• Source data
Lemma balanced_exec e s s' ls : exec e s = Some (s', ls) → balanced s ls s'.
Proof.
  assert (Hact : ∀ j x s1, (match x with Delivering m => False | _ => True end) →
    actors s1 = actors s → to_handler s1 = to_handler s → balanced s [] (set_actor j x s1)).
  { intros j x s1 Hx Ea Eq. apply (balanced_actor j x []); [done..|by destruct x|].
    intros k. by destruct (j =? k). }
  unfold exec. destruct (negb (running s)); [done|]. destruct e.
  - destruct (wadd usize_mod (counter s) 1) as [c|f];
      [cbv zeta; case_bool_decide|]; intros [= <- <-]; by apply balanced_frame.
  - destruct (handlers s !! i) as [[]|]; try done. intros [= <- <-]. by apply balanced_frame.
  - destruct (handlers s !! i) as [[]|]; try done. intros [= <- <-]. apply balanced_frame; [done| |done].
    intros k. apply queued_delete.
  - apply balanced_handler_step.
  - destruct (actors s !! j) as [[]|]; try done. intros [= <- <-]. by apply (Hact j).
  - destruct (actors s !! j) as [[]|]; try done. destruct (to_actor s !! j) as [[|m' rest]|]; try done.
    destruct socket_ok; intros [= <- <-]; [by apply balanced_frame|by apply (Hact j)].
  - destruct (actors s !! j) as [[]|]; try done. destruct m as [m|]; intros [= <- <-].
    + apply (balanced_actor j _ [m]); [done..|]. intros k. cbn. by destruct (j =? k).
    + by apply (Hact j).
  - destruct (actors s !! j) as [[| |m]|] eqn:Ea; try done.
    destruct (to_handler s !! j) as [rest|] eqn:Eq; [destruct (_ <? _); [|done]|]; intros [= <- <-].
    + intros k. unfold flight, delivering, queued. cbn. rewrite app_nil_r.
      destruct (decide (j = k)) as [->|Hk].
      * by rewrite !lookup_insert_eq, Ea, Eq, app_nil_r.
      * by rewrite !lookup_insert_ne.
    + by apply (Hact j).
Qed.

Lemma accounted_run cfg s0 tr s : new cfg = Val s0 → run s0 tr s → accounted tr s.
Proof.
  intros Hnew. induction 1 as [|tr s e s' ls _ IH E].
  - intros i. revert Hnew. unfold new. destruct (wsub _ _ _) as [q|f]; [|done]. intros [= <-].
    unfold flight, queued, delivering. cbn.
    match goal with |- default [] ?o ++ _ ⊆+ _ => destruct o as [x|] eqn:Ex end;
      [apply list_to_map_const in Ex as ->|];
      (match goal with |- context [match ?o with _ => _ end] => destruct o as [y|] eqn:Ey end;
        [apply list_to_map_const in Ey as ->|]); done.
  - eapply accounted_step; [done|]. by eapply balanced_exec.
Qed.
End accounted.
---
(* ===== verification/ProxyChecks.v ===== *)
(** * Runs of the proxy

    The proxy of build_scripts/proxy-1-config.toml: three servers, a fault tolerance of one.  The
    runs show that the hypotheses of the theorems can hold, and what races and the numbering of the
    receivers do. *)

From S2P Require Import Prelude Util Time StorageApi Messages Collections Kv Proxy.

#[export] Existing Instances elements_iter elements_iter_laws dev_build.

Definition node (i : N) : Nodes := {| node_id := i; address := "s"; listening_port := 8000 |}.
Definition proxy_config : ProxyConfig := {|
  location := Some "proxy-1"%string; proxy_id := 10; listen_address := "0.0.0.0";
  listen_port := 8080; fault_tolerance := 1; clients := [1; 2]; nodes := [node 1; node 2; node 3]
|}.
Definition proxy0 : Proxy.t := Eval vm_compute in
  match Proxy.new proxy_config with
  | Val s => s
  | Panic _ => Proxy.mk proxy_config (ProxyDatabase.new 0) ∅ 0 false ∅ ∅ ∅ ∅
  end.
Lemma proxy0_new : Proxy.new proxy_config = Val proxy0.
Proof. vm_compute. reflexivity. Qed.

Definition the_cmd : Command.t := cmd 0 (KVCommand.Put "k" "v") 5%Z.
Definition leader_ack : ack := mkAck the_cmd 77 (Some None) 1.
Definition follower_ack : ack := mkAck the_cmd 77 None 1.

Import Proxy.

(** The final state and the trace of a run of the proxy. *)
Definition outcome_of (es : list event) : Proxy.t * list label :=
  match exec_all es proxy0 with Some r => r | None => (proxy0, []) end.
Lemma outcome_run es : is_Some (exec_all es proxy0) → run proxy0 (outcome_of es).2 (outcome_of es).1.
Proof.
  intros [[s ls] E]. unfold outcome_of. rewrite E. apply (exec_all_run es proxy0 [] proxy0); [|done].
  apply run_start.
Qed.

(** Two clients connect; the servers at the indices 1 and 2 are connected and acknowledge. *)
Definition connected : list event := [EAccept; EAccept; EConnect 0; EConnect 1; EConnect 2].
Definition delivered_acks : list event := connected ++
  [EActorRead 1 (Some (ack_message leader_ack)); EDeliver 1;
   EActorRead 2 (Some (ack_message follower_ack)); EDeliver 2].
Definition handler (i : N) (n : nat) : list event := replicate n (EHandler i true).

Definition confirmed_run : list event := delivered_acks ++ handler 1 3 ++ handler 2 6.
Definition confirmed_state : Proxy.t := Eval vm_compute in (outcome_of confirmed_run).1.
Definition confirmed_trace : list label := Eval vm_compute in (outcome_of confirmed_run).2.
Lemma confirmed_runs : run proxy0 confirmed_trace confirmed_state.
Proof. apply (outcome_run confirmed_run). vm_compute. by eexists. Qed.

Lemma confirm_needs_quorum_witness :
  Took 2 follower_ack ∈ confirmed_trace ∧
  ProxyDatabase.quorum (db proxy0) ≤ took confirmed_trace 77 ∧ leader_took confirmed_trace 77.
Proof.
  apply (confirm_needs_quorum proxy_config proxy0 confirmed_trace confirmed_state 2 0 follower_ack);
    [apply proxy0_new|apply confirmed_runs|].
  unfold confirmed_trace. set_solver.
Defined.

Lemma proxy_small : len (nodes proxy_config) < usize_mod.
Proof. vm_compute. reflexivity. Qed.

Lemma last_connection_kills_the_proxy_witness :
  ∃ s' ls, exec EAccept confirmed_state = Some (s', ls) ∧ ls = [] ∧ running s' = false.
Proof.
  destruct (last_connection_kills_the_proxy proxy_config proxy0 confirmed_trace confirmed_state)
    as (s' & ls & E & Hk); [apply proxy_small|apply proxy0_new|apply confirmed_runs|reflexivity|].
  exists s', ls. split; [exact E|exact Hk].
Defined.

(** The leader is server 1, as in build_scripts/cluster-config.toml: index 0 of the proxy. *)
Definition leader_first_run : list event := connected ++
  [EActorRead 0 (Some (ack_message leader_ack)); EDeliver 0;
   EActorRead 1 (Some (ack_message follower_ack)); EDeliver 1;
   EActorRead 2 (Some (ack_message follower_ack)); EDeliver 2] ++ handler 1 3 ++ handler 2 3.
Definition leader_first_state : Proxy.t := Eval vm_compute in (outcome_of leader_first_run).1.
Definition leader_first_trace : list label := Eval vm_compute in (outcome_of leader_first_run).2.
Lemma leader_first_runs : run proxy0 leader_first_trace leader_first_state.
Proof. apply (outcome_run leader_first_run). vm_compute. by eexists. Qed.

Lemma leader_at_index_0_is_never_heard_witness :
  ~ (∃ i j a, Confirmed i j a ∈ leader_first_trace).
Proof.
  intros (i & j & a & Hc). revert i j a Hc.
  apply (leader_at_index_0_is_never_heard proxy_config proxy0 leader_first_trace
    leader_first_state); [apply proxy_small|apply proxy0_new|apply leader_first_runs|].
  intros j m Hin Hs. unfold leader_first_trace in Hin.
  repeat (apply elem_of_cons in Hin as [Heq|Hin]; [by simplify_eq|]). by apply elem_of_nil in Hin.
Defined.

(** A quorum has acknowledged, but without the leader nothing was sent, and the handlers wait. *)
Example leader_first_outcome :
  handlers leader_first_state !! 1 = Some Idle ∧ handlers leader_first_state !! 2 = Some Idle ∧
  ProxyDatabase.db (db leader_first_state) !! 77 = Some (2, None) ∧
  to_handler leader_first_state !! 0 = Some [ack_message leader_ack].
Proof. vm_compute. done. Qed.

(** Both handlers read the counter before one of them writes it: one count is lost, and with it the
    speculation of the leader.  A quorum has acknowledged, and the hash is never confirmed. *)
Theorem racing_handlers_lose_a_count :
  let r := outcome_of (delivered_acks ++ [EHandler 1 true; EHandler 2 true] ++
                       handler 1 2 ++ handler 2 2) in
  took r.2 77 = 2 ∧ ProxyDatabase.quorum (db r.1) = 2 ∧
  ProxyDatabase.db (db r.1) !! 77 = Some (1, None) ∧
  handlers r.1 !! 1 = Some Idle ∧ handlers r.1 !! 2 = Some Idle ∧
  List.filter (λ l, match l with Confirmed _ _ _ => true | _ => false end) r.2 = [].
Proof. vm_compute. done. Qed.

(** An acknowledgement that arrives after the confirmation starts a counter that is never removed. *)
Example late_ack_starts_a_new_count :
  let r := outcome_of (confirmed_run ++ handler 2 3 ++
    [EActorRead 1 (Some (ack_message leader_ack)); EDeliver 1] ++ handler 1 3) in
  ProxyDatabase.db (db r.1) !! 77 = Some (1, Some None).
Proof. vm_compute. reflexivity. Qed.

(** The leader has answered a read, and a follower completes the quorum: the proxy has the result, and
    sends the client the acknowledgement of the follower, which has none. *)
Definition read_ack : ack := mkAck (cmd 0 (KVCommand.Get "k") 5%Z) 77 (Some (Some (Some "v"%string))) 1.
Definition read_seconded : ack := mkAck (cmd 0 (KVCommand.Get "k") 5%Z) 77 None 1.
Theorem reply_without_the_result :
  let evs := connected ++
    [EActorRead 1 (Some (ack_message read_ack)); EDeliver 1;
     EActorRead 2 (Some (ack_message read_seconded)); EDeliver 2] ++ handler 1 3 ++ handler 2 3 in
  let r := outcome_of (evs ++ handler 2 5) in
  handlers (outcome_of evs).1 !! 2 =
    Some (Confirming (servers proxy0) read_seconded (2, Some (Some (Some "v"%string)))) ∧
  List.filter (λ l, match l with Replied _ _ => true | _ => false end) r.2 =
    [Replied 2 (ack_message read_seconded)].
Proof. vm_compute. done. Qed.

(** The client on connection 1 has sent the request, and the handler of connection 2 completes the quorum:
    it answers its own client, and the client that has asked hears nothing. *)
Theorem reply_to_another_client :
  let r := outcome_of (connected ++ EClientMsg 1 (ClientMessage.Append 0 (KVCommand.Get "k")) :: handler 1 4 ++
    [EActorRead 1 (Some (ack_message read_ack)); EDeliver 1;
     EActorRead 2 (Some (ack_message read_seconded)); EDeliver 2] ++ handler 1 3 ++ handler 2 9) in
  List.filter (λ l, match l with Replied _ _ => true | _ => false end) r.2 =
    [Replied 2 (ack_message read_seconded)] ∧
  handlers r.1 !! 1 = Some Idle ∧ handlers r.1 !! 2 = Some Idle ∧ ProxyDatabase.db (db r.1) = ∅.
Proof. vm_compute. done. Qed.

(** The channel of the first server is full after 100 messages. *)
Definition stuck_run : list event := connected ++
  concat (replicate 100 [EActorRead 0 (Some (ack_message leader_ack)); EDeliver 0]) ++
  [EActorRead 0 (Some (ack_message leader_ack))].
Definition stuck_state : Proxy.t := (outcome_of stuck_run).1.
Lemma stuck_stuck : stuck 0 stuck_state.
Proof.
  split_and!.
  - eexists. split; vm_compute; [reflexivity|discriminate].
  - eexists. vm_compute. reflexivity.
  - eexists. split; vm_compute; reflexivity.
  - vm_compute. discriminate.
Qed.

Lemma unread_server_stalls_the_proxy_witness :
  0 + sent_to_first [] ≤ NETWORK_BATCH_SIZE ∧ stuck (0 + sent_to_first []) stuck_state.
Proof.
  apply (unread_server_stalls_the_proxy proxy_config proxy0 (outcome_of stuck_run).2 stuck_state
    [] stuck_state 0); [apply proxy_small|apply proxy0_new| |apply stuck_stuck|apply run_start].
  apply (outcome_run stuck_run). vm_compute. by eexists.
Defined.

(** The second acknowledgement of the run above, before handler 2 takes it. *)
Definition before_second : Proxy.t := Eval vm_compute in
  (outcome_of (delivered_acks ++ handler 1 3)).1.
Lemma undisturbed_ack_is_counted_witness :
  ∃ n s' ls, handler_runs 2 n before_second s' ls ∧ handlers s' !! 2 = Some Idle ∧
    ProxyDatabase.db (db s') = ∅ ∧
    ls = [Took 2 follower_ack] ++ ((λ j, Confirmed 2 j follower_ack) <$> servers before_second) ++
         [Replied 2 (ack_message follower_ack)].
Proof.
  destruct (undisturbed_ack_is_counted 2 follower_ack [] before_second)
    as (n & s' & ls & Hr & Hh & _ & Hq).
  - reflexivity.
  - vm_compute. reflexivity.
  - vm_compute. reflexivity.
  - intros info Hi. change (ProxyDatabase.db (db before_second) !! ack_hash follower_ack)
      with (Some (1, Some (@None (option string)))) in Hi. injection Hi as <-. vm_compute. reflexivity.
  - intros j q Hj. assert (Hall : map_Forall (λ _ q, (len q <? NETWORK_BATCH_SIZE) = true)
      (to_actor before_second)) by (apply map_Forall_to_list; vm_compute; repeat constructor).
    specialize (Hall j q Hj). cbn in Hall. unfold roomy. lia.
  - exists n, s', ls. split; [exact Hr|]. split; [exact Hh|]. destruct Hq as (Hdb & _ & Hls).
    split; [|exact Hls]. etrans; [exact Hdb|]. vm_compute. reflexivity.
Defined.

• Problem to solve
Above are the records; repeat exactly the lines from the one holding "Lemma balanced_exec e" down to the one holding "- destruct (wadd", end lines included.

• Output
Lemma balanced_exec e s s' ls : exec e s = Some (s', ls) → balanced s ls s'.
Proof.
  assert (Hact : ∀ j x s1, (match x with Delivering m => False | _ => True end) →
    actors s1 = actors s → to_handler s1 = to_handler s → balanced s [] (set_actor j x s1)).
  { intros j x s1 Hx Ea Eq. apply (balanced_actor j x []); [done..|by destruct x|].
    intros k. by destruct (j =? k). }
  unfold exec. destruct (negb (running s)); [done|]. destruct e.
  - destruct (wadd usize_mod (counter s) 1) as [c|f];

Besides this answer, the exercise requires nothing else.